Obviously, Israel is trying to provoke “terrorist” attacks by Palestinians by stepping up its own program of murdering Palestinian activists and leaders (and many random innocents), but instead of “all-out war”, I think the signs point to the Israelis doing more of what they have been doing all along: bulldozing Palestinian homes, razing orchards and expanding settlements.
Taking total control of the whole of Gaza and the West Bank in one fell swoop would be very costly in terms of Israeli lives and internal and external support for Sharon’s ruling junta. Tens of thousands of Palestinian casualties—such as are anticipated by the purported Israeli military’s war plan—coming in a couple weeks time might be more than even the editors of the New York Times and the US Congress could stomach.
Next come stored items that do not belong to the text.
(** * LightHandler: mode state machine, tick scheduler, door fade-back

    Shallow embedding of [setupLightHandler]
    (src/server/mainServer/LightController/LightHandler.ts).

    The closure variables of [setupLightHandler] become the fields of
    [State]; every handler registered there becomes a function from a
    state to a new state and the list of outward effects it performs
    (device writes, broadcasts, persistence, log lines).  Timers are
    pending flags in the state, and a timer that fires is an [Event]
    that is enabled only while the flag is set.

    Interleaving.  The JavaScript run-time is single threaded: a
    handler runs until it awaits.  The sleeps of [onConnect] are timers,
    so other events are handled between them: [onConnect] is modelled
    in stages ([ConnectBegin], then one [IntroWake] per sleep), and
    [Connect] is the sequence during whose sleeps nothing else happens.
    Because the last stage calls [tick()] without looking at the
    variable [timeout], a timer that the variable no longer refers to
    can stay pending; such timers are counted in [orphans].  The driver
    of the device is not among the sources; a device write that a
    handler awaits is taken to be complete before the next event is
    handled.

    Numbers.  The channels held in [State] are integers.  What the
    source does with the other JavaScript numbers (fractions, NaN, the
    infinities) where it matters, in [clamp] and in the fade-back, is
    modelled beside it by [JsNumber], [clamp_js] and [fade_cursor_js],
    which agree with the integer model on integers.  The messages are
    those of authenticated clients: [validateAuthentication] is not
    among the sources. *)

From Stdlib Require Import ZArith QArith Qround String List Bool Lia.
Import ListNotations.

Local Open Scope Z_scope.
Local Open Scope string_scope.
Local Open Scope list_scope.

(** ** Constants *)

(** Modelled from the spec: [SECOND] of shared/constants is not among the
    sources; the spec gives a frame interval of 50 ms for
    [SECOND * 0.05] and ten seconds for [SECOND * 10]. *)
Definition SECOND : Z := 1000.

(** [SECOND * 0.05] *)
Definition SERVER_FPS : Z := SECOND * 5 / 100.

(** ** Data *)

(** [ControllerMode] is a union of string literals; a mode that arrives
    from a client is whatever string the client sent. *)
Definition ControllerMode := string.

Record RGB : Type := mkRGB { r : Z; g : Z; b : Z }.

Definition white : RGB := mkRGB 255 255 255.
Definition black : RGB := mkRGB 0 0 0.

Definition rgb_eqb (x y : RGB) : bool :=
  (r x =? r y)%Z && (g x =? g y)%Z && (b x =? b y)%Z.

(** What a handler does to the outside world, in program order. *)
Inductive Effect : Type :=
| SetRGB (red green blue : Z)                       (* light.setRGB *)
| SetIfPossible (red green blue : Z) (value : bool) (* light.setIfPossible and its answer *)
| BroadcastMode (mode : ControllerMode)             (* websocket.broadcast("mode-update", _) *)
| BroadcastRGB (rgb : RGB)                          (* websocket.broadcast("rgb-update", _) *)
| SaveSettings                                      (* saveSettings() *)
| LogLagging                                        (* Logger.debug("Server is lagging!") *)
| Rejected (message : string).                      (* the Error a handler fails with *)

Definition is_device_write (e : Effect) : bool :=
  match e with
  | SetRGB _ _ _ | SetIfPossible _ _ _ _ => true
  | _ => false
  end.

Definition device_writes (es : list Effect) : list Effect :=
  filter is_device_write es.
And, what would the Israelis gain? The way things are now, the Israelis have about as much control over the territories as if they had already booted out the Palestinian Authority. Army posts and Jewish settlements already command the high ground and movement of Palestinians within the territories is severely restricted.
Sharon knows that so long as the occasional Hamas suicide bomber kills himself and a couple of Israelis waiting for a bus, few Americans will denounce him for leveling another couple of dozen Palestinian homes, or sending his Apache helicopters in to shoot up “suspected terrorists” (and the odd wedding party) in response. Sharon is trying to provoke more “terrorist” attacks, but that’s business as usual.
Sioux Falls, SD
29 July 2001
I am an admirer of the WSWS and a socialist. I have a question for the Socialist Equality Party. I recently logged onto the Communist Party USA web site, and I was dismayed at how different their views were from this site’s. There was an article praising such chauvinistic and racist policies like affirmative action and quotas. There was ethnic pandering to many minority groups, not on a class struggle basis, but one of ethnic chauvinism. What troubled me was that true socialistic principles reject such appeals based on race and gender. Such appeals are divisive, and assist the ruling class in keeping the working class in subjection. Another thing I have noticed on many other Communist sites is the total rejection of Enlightenment thought and figures. Men like Jefferson, or Thomas Paine are ridiculed and marginalized.
They are viewed from an ahistorical and unscientific methodology. They are viewed by twenty-first century cynical values, not in the context of their time and place. They further ridicule these men’s struggle for social equality and liberty. My question is why is this? As socialists we must reject such ethnic and postmodern cynicism. What is happening to modern-day Communists?
Communists of previous generations admired men like Jefferson and Paine and viewed them in the context of their times. Any answers you can give me would be appreciated.
29 July 2001
Dear Mr. Phillips,
After reading your first review on the recent Sydney Film Festival (12/7/01), in which you indicated a series of articles by the WSWS would to be forthcoming , I have been keeping my eye out, so to speak, for the remaining postings. You have set a high standard in this latest article about the work of Satyajit Ray. While I had not previously heard of this filmmaker or his work, your description of some of the scenes from his Apu Trilogy were very moving.
The chosen extracts of his essay about The Bicycle Thief reminded me of Trotsky’s writings on art and culture, and also Voronsky in Art as the Cognition of Life. Your critique of his work (very importantly) succeeded in “critically illuminating” just what the universal concerns of art should, and must be. Art, according to Trotsky, “...is one of the ways in which man finds his bearings in the world” (The Aesthetic Component of Socialism, D. Walsh p. 25). Well done WSWS arts review.